Lawmakers begin task of rethinking regulations

Financial Meltdown
"We will be very careful," House Financial Services Committee Chairman Barney Frank said in looking ahead to debate next year on a financial overhaul measure. "These are historic decisions being made."Haraz N. Ghanbari / AP
/ Source: The Associated Press

Lawmakers waded gingerly Tuesday into a complex debate over how to overhaul the regulatory structure overseeing the U.S. financial system, promising stricter rules governing risky financial products that are seen as responsible for the current financial crisis.

It's likely to involve the creation of a special committee to draft the upcoming regulatory overhaul, said House Financial Services Committee Chairman Barney Frank, D-Mass.

The question of a special committee was but one topic as the panel kicked off what promises to be a long, complex debate into how to avoid a repeat of the current financial mess, which has its roots in excesses in the subprime mortgage market and rapidly eroding value of widely held mortgage-backed financial products.

Democrats controlling Congress have expansive, albeit vague, plans to extensively strengthen the current regulatory framework.

"Because our current regulatory regime has failed, we now must design a robust, effective supervisory system for the future," said Rep. Paul Kanjorski, D-Pa. "Deregulation — along with the twin notions that markets solve everything while government solves nothing — should be viewed as ideological relics of a bygone era."

Tuesday's hearing, however, provided few clues as to what solutions are on tap.

"We will be very careful," Frank said in looking ahead to debate next year on a financial overhaul measure. "These are historic decisions being made. It is as important a set of economic decisions I think this country will be making since the Depression."
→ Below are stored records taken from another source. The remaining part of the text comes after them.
Lemma mux_match_plain (l : list (string * H)) host method path :
  Forall (λ e, exact_path e.1 = true) l →
  mux_match (plain_mux l) host method path =
  (λ e, (mkPattern "" "" (plain_segments (path_parts e.1)), e.2)) <$>
    head (filter (λ e, path_parts e.1 = request_segments path) l).
Proof.
  intros Hl. set (r := _ <$> head _). unfold mux_match, match_methods, match_method.
  rewrite !match_method_plain by done. fold r.
  assert (∀ host, host ≠ "" → String.eqb "" host = false) as Hne by (intros x ?; by apply String.eqb_neq).
  destruct (nonempty host) eqn:Hhost.
  - unfold nonempty in Hhost. apply negb_true_iff, String.eqb_neq in Hhost. rewrite (Hne host) by done.
    destruct (String.eqb method "HEAD"), (String.eqb "" method), r; done.
  - destruct (String.eqb method "HEAD"), (String.eqb "" method), r; done.
Qed.

Lemma filter_parts_eq (l : list (string * H)) q :
  Forall (λ e, exact_path e.1 = true) l → plain_path q = true →
  filter (λ e, path_parts e.1 = path_parts q) l = filter (λ e, e.1 = q) l.
Proof.
  intros Hl Hq. induction Hl as [|e l He _ IH]; [done|]. rewrite !filter_cons, IH.
  apply andb_true_iff in He as [He _].
  destruct (decide (path_parts e.1 = path_parts q)) as [Hp|Hp].
  - apply path_parts_inj in Hp; [|done..]. by rewrite decide_True.
  - rewrite decide_False; [done|]. intros He'. apply Hp. by rewrite He'.
Qed.

(** No registered path ends in a slash: a request's that does is not matched. *)
Lemma slash_match (l : list (string * H)) host method q :
  Forall (λ e, exact_path e.1 = true) l → ends_in_slash q = true →
  mux_match (plain_mux l) host method q = None.
Proof.
  intros Hl Hq. rewrite mux_match_plain by done.
  assert (∃ segs, request_segments q = segs ++ ["/"]) as (segs & ->).
  { unfold request_segments, ends_in_slash, path_parts in *.
    destruct (last (tail (split_slash q))) as [[|c p]|]; [by eexists|done..]. }
  replace (filter _ l) with ([] : list (string * H)); [done|]. symmetry.
  induction l as [|e l IH]; [done|]. apply Forall_cons in Hl as [_ Hl]. rewrite filter_cons, decide_False; [by apply IH|].
  intros Hp. pose proof (split_slash_no_slash e.1) as Hno. apply Forall_tail in Hno.
  fold (path_parts e.1) in Hno. rewrite Hp in Hno. apply Forall_app in Hno as [_ Hno].
  by apply Forall_cons in Hno as [Hno _].
Qed.

Lemma ends_in_slash_app q : ends_in_slash (q +:+ "/") = true.
Proof.
  unfold ends_in_slash, path_parts.
  assert (∀ s, split_slash (s +:+ "/") = split_slash s ++ [""]) as Hsplit.
  { clear. induction s as [|c s IH]; [done|].
    change (String c s +:+ "/") with (String c (s +:+ "/")). cbn [split_slash]. rewrite IH.
    destruct (code c =? 47); [done|]. by destruct (split_slash_cons s) as (p & ps & ->). }
  rewrite Hsplit. destruct (split_slash_cons q) as (p & ps & ->). cbn [app tail]. by rewrite last_snoc.
Qed.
Academic experts and industry groups testified on a range of topics. Joel Seligman, president of the University of Rochester said Congress should establish a single select committee to address the problem rather than have competing committees with different jurisdictions pursue an ad hoc approach.

Outside the hearing, Frank signaled he's willing to look into whether certain accounting rules should be loosened as Republicans and industry groups would like. They complain that the rules, which require companies to account for their assets at the price they could get if they had to sell them, can needlessly erode an institution's balance sheet when the market value of an asset like a credit default swap is far less than its actual worth.

Other ideas include applying regulations to so-called derivatives, including "credit default swaps," which promise payment to investors in mortgage bonds in the event of a default. Institutions such as American International Group have lost huge sums on such products.

"Credit swaps apparently have no regulators," said GOP Rep. Steve LaTourette of Ohio.

The panel's senior Republican seemed to caution against too much regulation.

"The market has been brutally efficient in the past several months," said Rep. Spencer Bachus. R-Ala., adding that if it's allowed to work "there will be negative consequences for all of us, but it will penalize those who took excessive risk. The best way to discourage people from making bad loans is ... to let the market make them eat those losses."